▶ MATERIAL TO PROCESS
(* ------------------------------------------------------------------ *)
(** ** The scraper: errors, links and files                            *)
(* ------------------------------------------------------------------ *)

Lemma process_hymn_reachable server latency urljoin last hymn w :
  (forall url, server url <> Scraper.Unreachable) ->
  exists t w',
    Scraper.process_hymn server latency urljoin last hymn w = (Ok t, w').
Proof.
  intros Hs. rewrite process_hymn_eq.
  destruct (server (Scraper.build_score_page_url hymn)) as [hrefs| |] eqn:E1.
  - destruct (Scraper.find_pdf_link urljoin hrefs) as [[|c l]|]; eauto.
    destruct (server (String c l)) eqn:E2; eauto. exfalso. eapply Hs; eassumption.
  - eauto.
  - exfalso. eapply Hs; eassumption.
Qed.

Lemma process_all_reachable server latency urljoin hymns :
  (forall url, server url <> Scraper.Unreachable) ->
  forall last w,
  exists w' l,
    Scraper.process_all server latency urljoin last hymns w = (Ok tt, w') /\
    Scraper.requests w' = Scraper.requests w ++ l /\
    forall h, In h hymns -> In (Scraper.build_score_page_url h) (map snd l).
Proof.
  intros Hs. induction hymns as [|h hs IH]; intros last w.
  - exists w, []. simpl. rewrite app_nil_r. repeat split. intros h [].
  - destruct (@process_hymn_reachable server latency urljoin last h w Hs) as (t & w1 & E1).
    destruct (IH t w1) as (w' & l2 & E2 & R2 & Hin).
    pose proof E1 as F. apply process_hymn_fetch in F as (t0 & later & R1 & _).
    exists w', (((t0, Scraper.build_score_page_url h) :: later) ++ l2). split.
    + simpl. erewrite bind_ok by exact E1. exact E2.
    + split; [rewrite R2, R1, <- app_assoc; reflexivity|].
      intros h' [<-|Hh'].
      * simpl. now left.
      * rewrite map_app. apply in_or_app. right. now apply Hin.
Qed.

(** X20.  Errors of single hymns do not stop the run.  As long as the
    server can be reached, whatever it answers (error statuses, pages
    without PDF link, failed downloads), [main] returns normally and has
    requested the page of every hymn of the list. *)
Theorem X20_scraper_continues_on_http_errors
    (server : string -> Scraper.answer) (latency : string -> Q)
    (urljoin : string -> string -> string)
    (hymns : list string) (w : Scraper.world) :
  (forall url, server url <> Scraper.Unreachable) ->
  exists w',
    Scraper.main server latency urljoin hymns w = (Ok tt, w') /\
    forall h, In h hymns ->
      In (Scraper.build_score_page_url h) (map snd (Scraper.requests w')).
Proof.
  intros Hs. unfold Scraper.main.
  destruct (@process_all_reachable server latency urljoin hymns Hs
              (Scraper.clock w - Scraper.MIN_DELAY) w) as (w' & l & E & R & Hin).
  exists w'. split.
  - erewrite bind_ok by reflexivity. exact E.
  - intros h Hh. rewrite R, map_app. apply in_or_app. right. now apply Hin.
Qed.

Lemma X20_scraper_continues_on_http_errors_witness :
  exists w',
    Scraper.main Sample.imslp_404 Sample.fifth_of_a_second Sample.join_urls
      Scraper.HYMNS Sample.at_noon = (Ok tt, w') /\
    forall h, In h Scraper.HYMNS ->
      In (Scraper.build_score_page_url h) (map snd (Scraper.requests w')).
Proof.
  apply (@X20_scraper_continues_on_http_errors Sample.imslp_404
           Sample.fifth_of_a_second Sample.join_urls Scraper.HYMNS Sample.at_noon).
  intros url. unfold Sample.imslp_404. discriminate.
Defined.

(** X21.  A server that cannot be reached stops the whole run: the
    [ConnectionError] of the first page request is not caught, [main] ends on
    it with that one request sent, nothing saved, nothing logged, and no
    later hymn is tried. *)
Theorem X21_scraper_stops_on_connection_error
    (server : string -> Scraper.answer) (latency : string -> Q)
    (urljoin : string -> string -> string)
    (hymn : string) (hymns : list string) (w : Scraper.world) :
  server (Scraper.build_score_page_url hymn) = Scraper.Unreachable ->
  Scraper.main server latency urljoin (hymn :: hymns) w =
  (Raise ConnectionError,
   {| Scraper.clock := (Scraper.clock w
                        + latency (Scraper.build_score_page_url hymn))%Q;
      Scraper.requests := Scraper.requests w
                          ++ [(Scraper.clock w, Scraper.build_score_page_url hymn)];
      Scraper.saved := Scraper.saved w;
      Scraper.journal := Scraper.journal w |}).
Proof.
  intros Hs. unfold Scraper.main.
  erewrite bind_ok by reflexivity. simpl.
  apply bind_raise. rewrite process_hymn_eq, after_delay_first, Hs. reflexivity.
Qed.

Lemma X21_scraper_stops_on_connection_error_witness :
  let run := Scraper.main Sample.imslp_down Sample.fifth_of_a_second Sample.join_urls
               [ "Rock Of Ages"; "Amazing Grace" ]%string Sample.at_noon in
  fst run = Raise ConnectionError /\
  map snd (Scraper.requests (snd run)) = [ "https://imslp.org/wiki/Rock_Of_Ages"%string ].
Proof.
  intros run. subst run.
  rewrite (@X21_scraper_stops_on_connection_error Sample.imslp_down
             Sample.fifth_of_a_second Sample.join_urls
             "Rock Of Ages" ["Amazing Grace"%string] Sample.at_noon).
  - split; reflexivity.
  - reflexivity.
Defined.

(** X22.  [find_pdf_link] takes the first link of the page that ends in
    ".pdf", in any mix of upper and lower case, made absolute against
    https://imslp.org; it returns [None] exactly when no link of the page
    ends so. *)
Theorem X22_find_pdf_link_takes_the_first
    (urljoin : string -> string -> string) (hrefs : list string) :
  match Scraper.find_pdf_link urljoin hrefs with
  | Some link =>
      exists before href after,
        hrefs = before ++ href :: after /\
        Forall (fun h => Observe.is_pdf h = false) before /\
        Observe.is_pdf href = true /\
        link = urljoin "https://imslp.org"%string href
  | None => Forall (fun h => Observe.is_pdf h = false) hrefs
  end.
Proof.
  induction hrefs as [|h hs IH]; simpl; [constructor|].
  destruct (Str.endswith (Str.lower h) ".pdf") eqn:E.
  - exists [], h, hs. repeat split; auto.
  - destruct (Scraper.find_pdf_link urljoin hs) as [link|].
    + destruct IH as (before & href & after & -> & Hb & Hp & ->).
      exists (h :: before), href, after. repeat split; auto.
    + constructor; assumption.
Qed.
(** Every class of [MESH_TYPE_MAPPING] has the type it is listed under in
    [TYPE_MESH_MAPPING]. *)
Lemma type_round_trip k c :
  dict_get MESH_TYPE_MAPPING k = Ok c →
  dict_get TYPE_MESH_MAPPING c = Ok k
  ∧ (c = "MeshHex"%string ↔ k = "hexahedron"%string).
Proof.
  unfold MESH_TYPE_MAPPING. cbn [dict_get].
  repeat (case_decide;
          [intros [= <-]; subst k; split; [reflexivity|];
           split; intros ?; first [reflexivity|discriminate]|]).
  intros [=].
Qed.

Section RoundTrip.
Context {R M V PD CD : Type}.
Context (strip_extra_coordinates : string → matrix R → result (matrix R)).
Context (mesh_type : string → matrix R → matrix Z →
                     option named_sets → option named_sets → result M).
Context (mesh_facets : M → result (matrix Z)).
Context (mesh_boundary_facets : M → result (list nat)).
Context (_decode_cell_data :
           M → list (string * list (string * list Z)) →
           result (named_sets * named_sets)).
Context (int_data_to_sets : MeshioMesh R → result (MeshioMesh R)).
Context (getattr : MeshioMesh R → string → result V).
Context (mesh_class : M → string).
Context (isinstance_MeshHex : M → bool).
Context (element_dofs : M → result (matrix Z)).
Context (mesh_p : M → matrix R).
Context (_encode_cell_data : M → result (list (string * CD))).

Abbreviation before_try :=
  (Meshio.before_try strip_extra_coordinates mesh_type mesh_facets
     int_data_to_sets).
Abbreviation from_meshio :=
  (Meshio.from_meshio strip_extra_coordinates mesh_type mesh_facets
     mesh_boundary_facets _decode_cell_data int_data_to_sets getattr).

(** What [before_try] leaves in the local variables. *)
Lemma before_try_inv m flag l s :
  before_try m flag = Ok (l, s) →
  ∃ c, select_type (cells_dict m) = Ok (meshio_type l)
       ∧ dict_get (cells_dict m) (meshio_type l) = Ok c
       ∧ (if bool_decide (meshio_type l = "hexahedron"%string)
          then getitems (transpose c) [0; 4; 3; 1; 7; 5; 2; 6]
          else Ok (transpose c)) = Ok (t l)
       ∧ (if flag then int_data_to_sets m else Ok m) = Ok (mesh l)
       ∧ mesh_type (meshio_type l) (p l) (t l) None None = Ok (mtmp l).
Proof.
  unfold Meshio.before_try. intros H. do 9 inv_bind H.
  destruct x7 as [fac b]. injection H as <- <-. cbn.
  by exists x1.
Qed.

Abbreviation export_cells :=
  (MeshioExport.export_cells mesh_class isinstance_MeshHex element_dofs).
Abbreviation to_meshio :=
  (MeshioExport.to_meshio (PD:=PD) mesh_class isinstance_MeshHex
     element_dofs mesh_p _encode_cell_data).
Fixpoint intersect_loop (idx : Index) (toks : list string)
    (current : option JsSet.t) : loop_end :=
  match toks with
  | [] => Finished current
  | t :: toks' =>
      match idx !! t with
      | None => Returned []
      | Some set =>
          let current' :=
            match current with
            | Some cur => JsSet.from (filter (λ x, JsSet.has x set = true) cur)
            | None => JsSet.from set
            end in
          if Nat.eqb (JsSet.size current') 0 then Returned []
          else intersect_loop idx toks' (Some current')
      end
  end.

(** [[...current]]: spreading [null] throws. *)
Definition spread (current : option JsSet.t) : result (list nat) :=
  match current with
  | Some cur => Ok cur
  | None => TypeError
  end.

(** [q.split(/\s+/)] *)
Definition split_spaces (q : string) : list string :=
  Str.split Char.is_space q.

(** The rows returned are those of [rows] ([Some]), or [undefined] ([None])
    where a position of the index lies outside [rows]. *)
Definition queryIndex (query : string) (rows : list Company.t) (idx : Index)
    : result (list (option Company.t)) :=
  let q := Str.toLowerCase (Str.trim query) in
  if negb (Str.truthy q) then Ok (Some <$> rows)
  else
    let toks := split_spaces q in
    match intersect_loop idx toks None with
    | Returned out => Ok out
    | Finished current =>
        members ← spread current;
        Ok ((λ i, rows !! i) <$> take 1000 members)
    end.

(** ** The example of the specification *)

Module Sample.

Definition row (n c : string) : Company.t :=
  Company.mk "" (Some n) (Some c) None None ∅.

Definition records : list Company.t :=
  [ row "Alpine Watch AG" "Zurich";
    row "Geneva Trading SA" "Geneva";
    row "Alpine Textiles" "Basel" ].

Definition run (query : string) : result (list (option Company.t)) :=
  idx ← buildIndex records; queryIndex query records idx.

End Sample.

(** ** The query, as [queryIndex] reads it *)

(** [query.trim().toLowerCase()], and the tokens [queryIndex] splits it
    into. *)
Definition normalize_query (query : string) : string :=
  Str.toLowerCase (Str.trim query).

Definition query_tokens (query : string) : list string :=
  split_spaces (normalize_query query).

(** Position [i] is in the position set of every token of [toks]. *)
Definition in_every_set (idx : Index) (toks : list string) (i : nat) : bool :=
  forallb (λ t, match idx !! t with
                | Some set => JsSet.has i set
                | None => false
                end) toks.

(** The match set of the specification: the positions below [n] that are in
    the set of every token, in ascending order. *)
Definition matching (idx : Index) (toks : list string) (n : nat) : list nat :=
  filter (λ i, in_every_set idx toks i = true) (seq 0 n).

(** ** Notions used in the statements *)

(** A string whose characters are left alone by [toLowerCase]. *)
Definition lower_fixed (c : ascii) : bool :=
  bool_decide (Char.to_lower c = c).

(** A token: a non-empty string of lower-cased letters and digits. *)
Definition token_char (c : ascii) : bool :=
  lower_fixed c && negb (Char.is_separator c).

Definition is_token (t : string) : Prop :=
  Str.truthy t = true ∧ Str.forallb token_char t = true.
(** [uploadProcessorFunc] and [uploadProcessorFuncAsync], the two
    package variables through which the handlers reach the importer.
    The arguments are the stream, [dest], [imageSize],
    [filesystemOverhead], [preallocation], the source content type and,
    for the synchronous one, the data volume content type. *)
Class Processors : Type := {
  uploadProcessorFunc :
    ReadCloser -> string -> string -> float -> bool -> string ->
    DataVolumeContentType -> bool * option error;
  uploadProcessorFuncAsync :
    ReadCloser -> string -> string -> float -> bool -> string ->
    DataProcessor * option error
}.

(** [uploadServerApp], without the listener and TLS set-up fields.
    [mutex] counts the calls of [app.mutex.Lock()], [doneChan] the calls
    of [close(app.doneChan)]: the channel is closed when the count is
    positive, and a second close would be a run-time panic. *)
Record uploadServerApp : Type := {
  destination : string;
  clientName : string;
  imageSize : string;
  filesystemOverhead : float;
  preallocation : bool;
  uploading : bool;
  processing : bool;
  done : bool;
  preallocationApplied : bool;
  doneChan : nat;
  mutex : nat
}.
(** * Elevator controller (elevator_hls.h, elevator_hls.cpp)

    A shallow embedding of the HLS elevator controller: the five function-local
    static variables become a record that is passed in and out of every
    invocation, the four reference parameters become a record of output ports,
    and the fixed-width [ap_uint]/[ap_int] values are integers whose wrap-around
    is written out where the source can wrap. *)

From Stdlib Require Import ZArith Bool List Lia.
Import ListNotations.
Local Open Scope Z_scope.

(** ** Fixed-width integers of [ap_int.h] *)

Module ApInt.

(** [ap_uint<w>]: a converted or computed value keeps its low [w] bits. *)
Definition ap_uint (w : Z) (z : Z) : Z := z mod 2 ^ w.

(** [ap_int<w>]: two's complement on [w] bits. *)
Definition ap_int (w : Z) (z : Z) : Z :=
  (z + 2 ^ (w - 1)) mod 2 ^ w - 2 ^ (w - 1).

End ApInt.

(** ** elevator_hls.h *)

(** [typedef ap_uint<4> floor_t], [ap_uint<2> state_t], [ap_int<2> direction_t]. *)
Definition floor_t := Z.
Definition state_t := Z.
Definition direction_t := Z.

Definition to_floor (z : Z) : floor_t := ApInt.ap_uint 4 z.
Definition to_state (z : Z) : state_t := ApInt.ap_uint 2 z.
Definition to_direction (z : Z) : direction_t := ApInt.ap_int 2 z.

Definition STATE_IDLE : state_t := Eval cbv in to_state 0.
Definition STATE_MOVING : state_t := Eval cbv in to_state 1.
Definition STATE_DOOR_OPEN : state_t := Eval cbv in to_state 2.

Definition DIR_DOWN : direction_t := Eval cbv in to_direction (-1).
Definition DIR_IDLE : direction_t := Eval cbv in to_direction 0.
Definition DIR_UP : direction_t := Eval cbv in to_direction 1.

Record request_t : Type := mk_request_t {
  floor : floor_t;
  valid : bool
}.

(** What a driver does when it writes [input_request.floor = z;
    input_request.valid = v;]: the integer is converted to [floor_t]. *)
Definition make_request (z : Z) (v : bool) : request_t :=
  {| floor := to_floor z; valid := v |}.

(** ** elevator_hls.cpp *)

(** The static variables of [elevator_controller]. *)
Record ctrl : Type := mk_ctrl {
  elevator_floor : floor_t;
  elevator_state : state_t;
  elevator_direction : direction_t;
  target_floor : floor_t;
  has_target : bool
}.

▶ WHAT THE TASK REQUIRES
Would you please repeat exactly the lines above, starting at the line with "t :: toks' =>" and stopping at the line with "(** Position [i]", both included?

▶ ANSWER
  | t :: toks' =>
      match idx !! t with
      | None => Returned []
      | Some set =>
          let current' :=
            match current with
            | Some cur => JsSet.from (filter (λ x, JsSet.has x set = true) cur)
            | None => JsSet.from set
            end in
          if Nat.eqb (JsSet.size current') 0 then Returned []
          else intersect_loop idx toks' (Some current')
      end
  end.

(** [[...current]]: spreading [null] throws. *)
Definition spread (current : option JsSet.t) : result (list nat) :=
  match current with
  | Some cur => Ok cur
  | None => TypeError
  end.

(** [q.split(/\s+/)] *)
Definition split_spaces (q : string) : list string :=
  Str.split Char.is_space q.

(** The rows returned are those of [rows] ([Some]), or [undefined] ([None])
    where a position of the index lies outside [rows]. *)
Definition queryIndex (query : string) (rows : list Company.t) (idx : Index)
    : result (list (option Company.t)) :=
  let q := Str.toLowerCase (Str.trim query) in
  if negb (Str.truthy q) then Ok (Some <$> rows)
  else
    let toks := split_spaces q in
    match intersect_loop idx toks None with
    | Returned out => Ok out
    | Finished current =>
        members ← spread current;
        Ok ((λ i, rows !! i) <$> take 1000 members)
    end.

(** ** The example of the specification *)

Module Sample.

Definition row (n c : string) : Company.t :=
  Company.mk "" (Some n) (Some c) None None ∅.

Definition records : list Company.t :=
  [ row "Alpine Watch AG" "Zurich";
    row "Geneva Trading SA" "Geneva";
    row "Alpine Textiles" "Basel" ].

Definition run (query : string) : result (list (option Company.t)) :=
  idx ← buildIndex records; queryIndex query records idx.

End Sample.

(** ** The query, as [queryIndex] reads it *)

(** [query.trim().toLowerCase()], and the tokens [queryIndex] splits it
    into. *)
Definition normalize_query (query : string) : string :=
  Str.toLowerCase (Str.trim query).

Definition query_tokens (query : string) : list string :=
  split_spaces (normalize_query query).

(** Position [i] is in the position set of every token of [toks]. *)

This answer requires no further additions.